YOUR OBJECTIVE = Transcribe only part of the material below: the lines from the one containing "let out := put_u64 (put_u16" through the one containing "let out := put_u64 (put_u64 out (pr_stdin_received", inclusive, exactly as written.

DATA FOR REVIEW =

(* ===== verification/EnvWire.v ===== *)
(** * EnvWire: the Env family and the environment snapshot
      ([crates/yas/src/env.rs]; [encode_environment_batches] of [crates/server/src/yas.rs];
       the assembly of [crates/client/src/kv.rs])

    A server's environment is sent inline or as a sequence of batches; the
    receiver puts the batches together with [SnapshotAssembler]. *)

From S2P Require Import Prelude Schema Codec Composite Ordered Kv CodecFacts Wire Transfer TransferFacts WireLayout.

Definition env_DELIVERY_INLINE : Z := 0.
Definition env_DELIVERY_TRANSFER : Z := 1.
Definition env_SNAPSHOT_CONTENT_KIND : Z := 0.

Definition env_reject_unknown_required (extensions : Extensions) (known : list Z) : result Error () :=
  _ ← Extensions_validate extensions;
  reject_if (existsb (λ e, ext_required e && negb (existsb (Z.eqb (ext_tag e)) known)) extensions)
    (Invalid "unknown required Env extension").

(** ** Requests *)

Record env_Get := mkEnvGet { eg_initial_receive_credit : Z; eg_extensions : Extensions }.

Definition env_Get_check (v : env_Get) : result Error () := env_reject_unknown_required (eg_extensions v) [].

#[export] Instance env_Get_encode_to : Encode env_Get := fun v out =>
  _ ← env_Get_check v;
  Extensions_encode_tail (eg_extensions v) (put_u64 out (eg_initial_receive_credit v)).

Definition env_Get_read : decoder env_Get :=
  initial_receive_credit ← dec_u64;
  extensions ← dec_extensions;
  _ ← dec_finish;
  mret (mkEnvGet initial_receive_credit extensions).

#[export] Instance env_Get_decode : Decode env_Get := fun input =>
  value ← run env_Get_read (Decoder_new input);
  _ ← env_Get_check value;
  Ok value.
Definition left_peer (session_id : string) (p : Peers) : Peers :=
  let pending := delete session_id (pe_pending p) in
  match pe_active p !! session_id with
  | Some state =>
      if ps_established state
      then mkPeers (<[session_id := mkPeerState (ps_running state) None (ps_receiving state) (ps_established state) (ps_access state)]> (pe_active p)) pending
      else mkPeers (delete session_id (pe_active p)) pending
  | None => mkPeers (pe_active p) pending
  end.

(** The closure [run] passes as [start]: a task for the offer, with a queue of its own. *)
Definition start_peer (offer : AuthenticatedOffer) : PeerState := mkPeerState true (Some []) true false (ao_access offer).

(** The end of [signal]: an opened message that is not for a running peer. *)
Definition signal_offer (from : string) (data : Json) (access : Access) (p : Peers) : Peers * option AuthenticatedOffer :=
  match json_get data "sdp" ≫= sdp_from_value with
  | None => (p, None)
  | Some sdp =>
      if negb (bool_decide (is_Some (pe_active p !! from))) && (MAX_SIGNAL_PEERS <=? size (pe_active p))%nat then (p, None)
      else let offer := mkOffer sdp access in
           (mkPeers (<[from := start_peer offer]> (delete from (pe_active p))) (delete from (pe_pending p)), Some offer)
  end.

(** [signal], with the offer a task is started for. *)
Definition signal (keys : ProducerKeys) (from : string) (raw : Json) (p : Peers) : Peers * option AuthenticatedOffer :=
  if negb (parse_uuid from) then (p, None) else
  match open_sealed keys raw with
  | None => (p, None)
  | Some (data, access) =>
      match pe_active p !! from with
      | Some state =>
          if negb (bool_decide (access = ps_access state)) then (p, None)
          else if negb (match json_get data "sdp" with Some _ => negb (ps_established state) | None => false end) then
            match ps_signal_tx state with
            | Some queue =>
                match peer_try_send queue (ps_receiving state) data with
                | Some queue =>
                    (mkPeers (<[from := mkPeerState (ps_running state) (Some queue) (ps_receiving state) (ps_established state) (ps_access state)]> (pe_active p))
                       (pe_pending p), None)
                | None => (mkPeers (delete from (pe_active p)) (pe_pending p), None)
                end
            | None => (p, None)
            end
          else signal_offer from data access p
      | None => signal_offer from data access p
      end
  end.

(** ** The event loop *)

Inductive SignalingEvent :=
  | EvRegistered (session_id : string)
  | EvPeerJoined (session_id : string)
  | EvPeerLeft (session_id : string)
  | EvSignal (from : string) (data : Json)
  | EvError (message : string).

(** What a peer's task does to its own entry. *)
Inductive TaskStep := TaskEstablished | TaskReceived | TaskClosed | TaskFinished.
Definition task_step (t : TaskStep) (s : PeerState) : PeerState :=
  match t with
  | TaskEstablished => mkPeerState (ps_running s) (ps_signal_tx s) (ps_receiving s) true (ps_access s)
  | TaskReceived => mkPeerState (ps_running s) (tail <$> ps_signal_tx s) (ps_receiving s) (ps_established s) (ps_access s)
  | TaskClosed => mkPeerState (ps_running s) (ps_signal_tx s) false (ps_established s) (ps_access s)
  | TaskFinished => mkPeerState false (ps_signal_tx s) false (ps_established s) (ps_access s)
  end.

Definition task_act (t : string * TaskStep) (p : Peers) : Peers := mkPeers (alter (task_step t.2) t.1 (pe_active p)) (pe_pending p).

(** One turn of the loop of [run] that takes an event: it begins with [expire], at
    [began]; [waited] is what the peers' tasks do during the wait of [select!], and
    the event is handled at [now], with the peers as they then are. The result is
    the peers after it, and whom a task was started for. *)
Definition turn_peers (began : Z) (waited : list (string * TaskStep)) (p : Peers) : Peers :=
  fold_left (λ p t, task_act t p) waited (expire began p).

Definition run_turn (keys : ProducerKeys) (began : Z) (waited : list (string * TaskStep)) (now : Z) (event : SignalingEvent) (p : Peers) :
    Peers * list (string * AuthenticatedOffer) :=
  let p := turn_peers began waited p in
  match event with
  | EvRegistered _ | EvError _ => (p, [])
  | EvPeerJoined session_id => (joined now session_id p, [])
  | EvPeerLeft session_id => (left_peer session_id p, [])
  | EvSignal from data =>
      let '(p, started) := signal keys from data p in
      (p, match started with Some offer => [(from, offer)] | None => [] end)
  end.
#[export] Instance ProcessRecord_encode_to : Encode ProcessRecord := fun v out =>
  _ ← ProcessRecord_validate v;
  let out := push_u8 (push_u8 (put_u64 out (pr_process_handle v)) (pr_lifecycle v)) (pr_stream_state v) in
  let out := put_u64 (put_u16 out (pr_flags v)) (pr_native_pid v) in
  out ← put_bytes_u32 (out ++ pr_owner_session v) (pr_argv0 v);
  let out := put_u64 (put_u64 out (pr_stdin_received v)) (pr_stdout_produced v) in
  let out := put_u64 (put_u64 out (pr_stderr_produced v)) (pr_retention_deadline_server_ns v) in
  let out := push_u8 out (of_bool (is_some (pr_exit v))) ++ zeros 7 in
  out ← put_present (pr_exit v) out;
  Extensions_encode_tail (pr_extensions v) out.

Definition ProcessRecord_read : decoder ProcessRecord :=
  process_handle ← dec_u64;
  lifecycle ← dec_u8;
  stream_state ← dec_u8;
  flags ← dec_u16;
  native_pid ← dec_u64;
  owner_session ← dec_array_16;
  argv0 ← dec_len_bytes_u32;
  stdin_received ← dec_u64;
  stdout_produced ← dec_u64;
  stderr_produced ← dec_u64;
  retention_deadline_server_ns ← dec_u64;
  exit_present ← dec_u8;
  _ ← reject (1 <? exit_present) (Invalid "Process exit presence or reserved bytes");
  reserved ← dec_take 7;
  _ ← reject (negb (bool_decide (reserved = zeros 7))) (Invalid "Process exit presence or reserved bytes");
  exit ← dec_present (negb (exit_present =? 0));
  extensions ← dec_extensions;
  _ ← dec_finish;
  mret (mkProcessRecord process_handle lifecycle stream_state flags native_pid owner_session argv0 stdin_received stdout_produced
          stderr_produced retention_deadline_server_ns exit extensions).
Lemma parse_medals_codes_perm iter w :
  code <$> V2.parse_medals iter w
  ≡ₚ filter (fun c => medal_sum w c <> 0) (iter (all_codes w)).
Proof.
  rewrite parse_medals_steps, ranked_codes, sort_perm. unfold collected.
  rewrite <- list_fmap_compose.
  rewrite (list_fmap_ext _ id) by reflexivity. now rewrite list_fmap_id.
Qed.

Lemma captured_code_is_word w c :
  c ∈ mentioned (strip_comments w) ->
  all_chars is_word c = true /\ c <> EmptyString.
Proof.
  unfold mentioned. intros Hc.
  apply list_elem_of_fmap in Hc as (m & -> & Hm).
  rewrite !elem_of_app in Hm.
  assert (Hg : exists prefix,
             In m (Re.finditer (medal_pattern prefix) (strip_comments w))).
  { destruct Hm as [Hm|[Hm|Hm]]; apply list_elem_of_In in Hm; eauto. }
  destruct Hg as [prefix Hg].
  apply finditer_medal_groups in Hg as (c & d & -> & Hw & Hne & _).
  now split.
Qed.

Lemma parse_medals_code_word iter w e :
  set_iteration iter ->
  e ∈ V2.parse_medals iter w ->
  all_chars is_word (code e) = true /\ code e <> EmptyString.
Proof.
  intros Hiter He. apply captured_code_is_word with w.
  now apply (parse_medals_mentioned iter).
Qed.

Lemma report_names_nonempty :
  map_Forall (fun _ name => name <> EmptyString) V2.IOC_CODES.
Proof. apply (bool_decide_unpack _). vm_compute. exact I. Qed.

ANSWER TO THE EXERCISE =
  let out := put_u64 (put_u16 out (pr_flags v)) (pr_native_pid v) in
  out ← put_bytes_u32 (out ++ pr_owner_session v) (pr_argv0 v);
  let out := put_u64 (put_u64 out (pr_stdin_received v)) (pr_stdout_produced v) in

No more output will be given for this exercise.